WHAT YOU NEED TO DO: If a line contains "induction n as", it is the last one to write out; begin with the first line of the records and copy each exactly.

SOURCE MATERIAL:
Lemma clock_loop_ok ds blk j n : ∀ c h,
  ds !! Z.to_nat b = Some blk → block_ok blk → cache_ok b blk c → others_locks c →
  0 <= h < 64 → can_take c j → turns c h j < Z.of_nat n →
  wp (clock_loop n) (clock_post ds blk c) (locked k ds rs c h sm m a).
Proof.
  induction n as [|n IH]; intros c h Hl Hb Hc Ho Hh Hj Ht.
  { unfold turns in Ht. destruct (c !! Z.to_nat j) as [[e|]|]; [destruct (_ =? 1)|..]; dlia. }
  simpl. apply wp_bind, wp_get. simpl clock_hand.
  set (s1 := locked k ds rs c h sm m a).
  destruct (lookup_lt_is_Some_2 c (Z.to_nat h)) as [oe Hi]; [rewrite (co_len _ _ _ Hc); lia|].
  destruct oe as [e|].
  2: { replace (entry_at h s1) with (@None buffer_entry); [by apply clock_empty|].
       unfold entry_at. simpl. rewrite (proj2 (Z.ltb_ge h 0)) by lia. by rewrite Hi. }
  assert (entry_at h s1 = Some e) as Hs1 by (apply entry_at_Some; split; [lia|done]).
  rewrite Hs1. destruct (Ho _ _ Hi) as [Hlk|(t & ws & Hne & Hlk)].
  - apply wp_bind. eapply wp_ok; [apply (try_entry_lock s1 h e); [exact Hk|done|done]|].
    cbv iota. wp_steps. eapply wp_deref.
    { unfold entry_locked. by eapply entry_at_set_cache. }
    cbv beta. simpl use_bit. destruct (Z.eqb_spec (use_bit e) 1) as [Hu|Hu].
    + eapply wp_eq; [by apply (second_chance (clock_loop n) ds c h e)|].
      pose proof (second_chance_turns c h j e Hh (proj1 Hj) Hi Hu).
      destruct (use_clear_ok blk c (Z.to_nat h) e Hc Hi) as [Hc1 Hv1].
      apply wp_mono with (Q := clock_post ds blk (<[Z.to_nat h := Some (with_use 0 e)]> c)).
      * apply IH; try done; [|dlia|split; [apply Hj|]|lia].
        -- intros i' e'. rewrite list_lookup_insert_Some.
           intros [(_ & [= <-] & _)|[_ Hj']]; [by left|by apply Ho in Hj'].
        -- intros e'. rewrite list_lookup_insert_Some.
           intros [(_ & [= <-] & _)|[_ Hj']]; [done|by apply Hj in Hj'].
      * intros i' s'. apply clock_post_trans; [by intros; apply Hv1|..].
        -- intros Hf i1 e1. rewrite list_lookup_insert_Some.
           intros [(_ & [= <-] & _)|[_ Hj']]; [done|by apply Hf in Hj'].
        -- intros i1 e1. rewrite list_lookup_insert_Some.
           intros [(<- & [= <-] & _)|[_ Hj']]; by eauto.
    + by apply clock_evict.
  - apply wp_bind. eapply wp_ok; [apply (lock_try_acquire_held (p_sector_lock h)) with (t := t) (ws := ws);
      [exact Hk|simpl; rewrite Hs1; simpl; by rewrite Hlk|done]|].
    cbv iota. apply wp_bind, wp_modify.
    apply (IH c ((h + 1) mod 64)); try done; [dlia|].
    rewrite advance_turns; [lia|lia|apply Hj|].
    intros ->. destruct Hj as [_ Hj]. specialize (Hj e Hi). by rewrite Hlk in Hj.
Qed.

Lemma clock_algorithm_ok ds blk c h j :
  ds !! Z.to_nat b = Some blk → block_ok blk → cache_ok b blk c → others_locks c →
  0 <= h < 64 → can_take c j →
  wp clock_algorithm_evict (clock_post ds blk c) (locked k ds rs c h sm m a).
Proof.
  intros. unfold clock_algorithm_evict. eapply wp_eq.
  { rewrite (holds_cache_lock k Hk), bind_assert by done. reflexivity. }
  apply (clock_loop_ok ds blk j); try done. unfold turns.
  destruct (c !! Z.to_nat j) as [[e|]|]; [destruct (_ =? 1)|..]; dlia.
Qed.

Lemma free_slot_ok ds blk c h :
  ds !! Z.to_nat b = Some blk → block_ok blk → cache_ok b blk c → free_locks c →
  0 <= h < 64 →
  wp free_slot (clock_post ds blk c) (locked k ds rs c h sm m a).
Proof.
  intros Hl Hb Hc Hf Hh. unfold free_slot. apply wp_bind.
  eapply wp_mono.
  { apply (clock_algorithm_ok ds blk c h 0); try done.
    - intros i e Hi. left. by apply Hf in Hi.
    - split; [lia|]. intros e He. by apply Hf in He. }
  intros i s' Hpost. pose proof Hpost as (blk' & c' & h' & -> & Hi & _ & Hn & _).
  wp_steps. apply wp_assert; [|by apply wp_ret].
  apply bool_decide_eq_true_2. unfold entry_at. simpl.
  rewrite (proj2 (Z.ltb_ge i 0)) by lia. by rewrite Hn.
Qed.
End evictions.

(** ** Filling an entry from the device *)

Definition counted (blk : block) : block :=
  mk_block (bname blk) (btype blk) (bsize blk) (media blk)
    (u64 (read_cnt blk + 1)) (write_cnt blk).

Lemma counted_ok b blk c :
  block_ok blk → cache_ok b blk c → block_ok (counted blk) ∧ cache_ok b (counted blk) c.
Proof.
  intros [] Hc. split; [done|]. split; try apply Hc.
  intros i e Hi. by destruct (co_entry _ _ _ Hc _ _ Hi).
Qed.

Lemma load_entry_ok k b ds rs c h sm m a blk sector d dirty :
  k_mallocs k = [] → 0 <= b → ds !! Z.to_nat b = Some blk → block_ok blk →
  0 <= sector < bsize blk → media blk !! Z.to_nat sector = Some d →
  load_entry b sector dirty (locked k ds rs c h sm m a)
  = Ok (mk_entry sector b d 1 dirty new_lock,
        locked k (<[Z.to_nat b := counted blk]> ds) rs c h sm (s32 (m + 1)) a).
Proof.
  intros Hm Hb0 Hl Hb Hs Hd. unfold load_entry.
  assert (∀ s, k_mallocs (bk s) = [] → malloc_ok (S := bstate) s = Ok (true, s)) as Hmal.
  { intros s E. unfold malloc_ok. run. simpl. by rewrite E. }
  erewrite bind_ok by (by apply Hmal). cbv beta iota delta [negb].
  erewrite bind_ok by (by apply Hmal). run. cbv beta iota delta [negb].
  unfold block_read. rewrite bind_assoc, (check_sector_ok b Hb0 _ _ blk) by (done || lia).
  rewrite bind_assoc, (block_at_ok b Hb0 _ _ blk) by done.
  rewrite bind_assoc. erewrite bind_deref by done. by run.
Qed.

(** ** The invariant between accesses *)

Inductive cache_inv (b : Z) : bstate → Prop :=
| CacheInv k ds rs c h m a blk :
    kok k → k_mallocs k = [] → 0 <= b → ds !! Z.to_nat b = Some blk →
    block_ok blk → cache_ok b blk c → free_locks c → 0 <= h < 64 →
    cache_inv b (quiet k ds rs c h m a).

(** Sector [x] of device [b], as the file system sees it. *)
Definition disk_view (b : Z) (s : bstate) (x : Z) : option (list Z) :=
  blk ← all_blocks s !! Z.to_nat b; view blk (buffer_cache s) x.

Definition disk_size (b : Z) (s : bstate) : Z :=
  match all_blocks s !! Z.to_nat b with Some blk => bsize blk | None => 0 end.

(** What an access to device [b] leaves alone. *)
Definition frame (b : Z) (s s' : bstate) : Prop :=
  bk s' = bk s ∧ block_by_role s' = block_by_role s ∧ disk_size b s' = disk_size b s ∧
  ∀ d, d ≠ Z.to_nat b → all_blocks s' !! d = all_blocks s !! d.

Lemma view_total blk c x b :
  block_ok blk → cache_ok b blk c → 0 <= x < bsize blk →
  ∃ d, view blk c x = Some d ∧ zlen d = BLOCK_SECTOR_SIZE.
Proof.
  intros Hb Hc Hx. destruct (cached_dec x c) as [(j & e & Hj & <-)|Hno].
  - exists (buffer e). split; [by eapply view_at|by apply (co_entry _ _ _ Hc) in Hj as []].
  - rewrite view_uncached by done.
    destruct (lookup_lt_is_Some_2 (media blk) (Z.to_nat x)) as [d Hd].
    { pose proof (bo_size _ Hb). unfold zlen in *. lia. }
    exists d. split; [done|]. exact (Forall_lookup_1 _ _ _ _ (bo_sectors _ Hb) Hd).
Qed.

(** The result of one access: [after x d'] is the sector array with [d'] in
    sector [x]. *)
Definition access_post (b x : Z) (d' : list Z) (s s' : bstate) : Prop :=
  cache_inv b s' ∧ frame b s s' ∧
  ∀ y, 0 <= y → disk_view b s' y = if decide (y = x) then Some d' else disk_view b s y.

(** An access that leaves entry [e'] in slot [i]. *)
Lemma install_ok k ds ds' rs c c' h h' m m' a a' b blk blk' i e' :
  kok k → k_mallocs k = [] → 0 <= b → ds !! Z.to_nat b = Some blk →
  ds' = <[Z.to_nat b := blk']> ds → block_ok blk' → cache_ok b blk' c' →
  bsize blk' = bsize blk → free_locks c' → 0 <= h' < 64 →
  (∀ y, 0 <= y → view blk' c' y = view blk c y) →
  (i < 64)%nat → entry_ok b blk' e' → sector_lock e' = new_lock →
  (∀ j e, c' !! j = Some (Some e) → (i = j ↔ buffered_sector e = buffered_sector e')) →
  access_post b (buffered_sector e') (buffer e') (quiet k ds rs c h m a)
    (quiet k ds' rs (<[i := Some e']> c') h' m' a').
Proof.
  intros Hk Hmem Hb0 Hl -> Hb' Hc' Hsz Hf Hh Hv Hi He' Hlk Hslot.
  assert (<[Z.to_nat b := blk']> ds !! Z.to_nat b = Some blk') as Hl'
    by (apply list_lookup_insert_eq; by eapply lookup_lt_Some).
  destruct (put_ok b blk' c' i e' Hc' Hi He' Hslot) as [Hc2 Hv2]. split_and!.
  - eapply CacheInv; try done. intros j e. rewrite list_lookup_insert_Some.
    intros [(_ & [= <-] & _)|[_ Hj]]; [done|by apply Hf in Hj].
  - split_and!; try done; unfold disk_size; simpl.
    + by rewrite Hl', Hl.
    + intros d Hd. by rewrite list_lookup_insert_ne.
  - intros y Hy. unfold disk_view. simpl. rewrite Hl', Hl. simpl. rewrite Hv2.
    case_decide; [done|]. by apply Hv.
Qed.

Lemma check_cached_no k sector ds rs c h sm m a :
  kok k → find_sector sector 0 c = None →
  check_sector_cached sector (locked k ds rs c h sm m a)
  = Ok (false, locked k ds rs c h sm m a).
Proof.
  intros Hk Hf. unfold check_sector_cached.
  rewrite (holds_cache_lock k Hk), bind_assert by done. run. simpl.
  rewrite Hf. unfold ret. by rewrite bool_decide_eq_false_2 by (by intros []).
Qed.

(** A miss up to the point where the fresh entry goes into its slot. *)
Lemma miss_ok {B} (K : buffer_entry → Z → M bstate B) Q k b sector ds rs c h m a blk dirty :
  kok k → k_mallocs k = [] → 0 <= b → ds !! Z.to_nat b = Some blk → block_ok blk →
  cache_ok b blk c → free_locks c → 0 <= h < 64 → 0 <= sector < bsize blk →
  find_sector sector 0 c = None →
  (∀ d i blk' c' h', view blk c sector = Some d → 0 <= i < 64 → 0 <= h' < 64 →
     c' !! Z.to_nat i = Some None → block_ok blk' → cache_ok b blk' c' →
     bsize blk' = bsize blk → free_locks c' →
     (∀ y, 0 <= y → view blk' c' y = view blk c y) →
     (∀ j e, c' !! j = Some (Some e) → buffered_sector e ≠ sector) →
     media blk' !! Z.to_nat sector = Some d →
     wp (K (mk_entry sector b d 1 dirty new_lock) i) Q
       (locked k (<[Z.to_nat b := blk']> ds) rs c' h' (mk_sema 63 []) (s32 (m + 1)) a)) →
  wp (let* cur := load_entry b sector dirty in let* i := free_slot in K cur i) Q
    (locked k ds rs c h (mk_sema 63 []) m a).
Proof.
  intros Hk Hmem Hb0 Hl Hb Hc Hf Hh Hx Hno HK.
  pose proof (proj1 (find_sector_None _ _ _) Hno) as Hno'.
  destruct (view_total blk c sector b Hb Hc Hx) as (d & Hd & Hdl).
  pose proof Hd as Hd'. rewrite view_uncached in Hd' by done.
  apply wp_bind. eapply wp_ok; [by eapply load_entry_ok|]. cbv beta.
  destruct (counted_ok b blk c Hb Hc) as [Hb1 Hc1].
  assert (<[Z.to_nat b := counted blk]> ds !! Z.to_nat b = Some (counted blk)) as Hl1
    by (apply list_lookup_insert_eq; by eapply lookup_lt_Some).
  apply wp_bind. eapply wp_mono; [by apply free_slot_ok with (b := b) (blk := counted blk)|].
  intros i s' (blk' & c' & h' & -> & Hi & Hh' & Hn & Hb' & Hc' & Hsz & Hf' & Hsh & Hv).
  rewrite list_insert_insert_eq.
  assert (∀ j e, c' !! j = Some (Some e) → buffered_sector e ≠ sector) as Hno2.
  { intros j e (e0 & He0 & <-)%Hsh. by eapply Hno'. }
  apply HK; auto; try lia.
  rewrite <- view_uncached with (c := c') by done. by rewrite Hv by lia.
Qed.

Lemma to_miss_read n b sector start end_ k ds rs c h m a :
  kok k → find_sector sector 0 c = None →
  read_buffered (S (S n)) b sector start end_ (quiet k ds rs c h m a)
  = (let* cur := load_entry b sector 0 in
     let* offset := free_slot in
     let* data := bounded_read (buffer cur) start end_ in
     put_entry offset (Some cur);;;
     lock_release p_cache_lock;;;
     signal_inactive;;;
     ret data) (locked k ds rs c h (mk_sema 63 []) m a).
Proof.
  intros Hk Hf. simpl. unfold quiet.
  rewrite (bind_ok _ _ _ _ _ (acquire_miss k Hk sector ds rs c h _ m a Hf)). simpl.
  rewrite (acquire_cache_lock k Hk).
  rewrite (bind_ok _ _ _ _ _ (check_cached_no k sector ds rs c h _ m a Hk Hf)).
  by erewrite wait_slot_now; [|exact Hk|done|lia].
Qed.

TASK RESPONSE:
Lemma clock_loop_ok ds blk j n : ∀ c h,
  ds !! Z.to_nat b = Some blk → block_ok blk → cache_ok b blk c → others_locks c →
  0 <= h < 64 → can_take c j → turns c h j < Z.of_nat n →
  wp (clock_loop n) (clock_post ds blk c) (locked k ds rs c h sm m a).
Proof.
  induction n as [|n IH]; intros c h Hl Hb Hc Ho Hh Hj Ht.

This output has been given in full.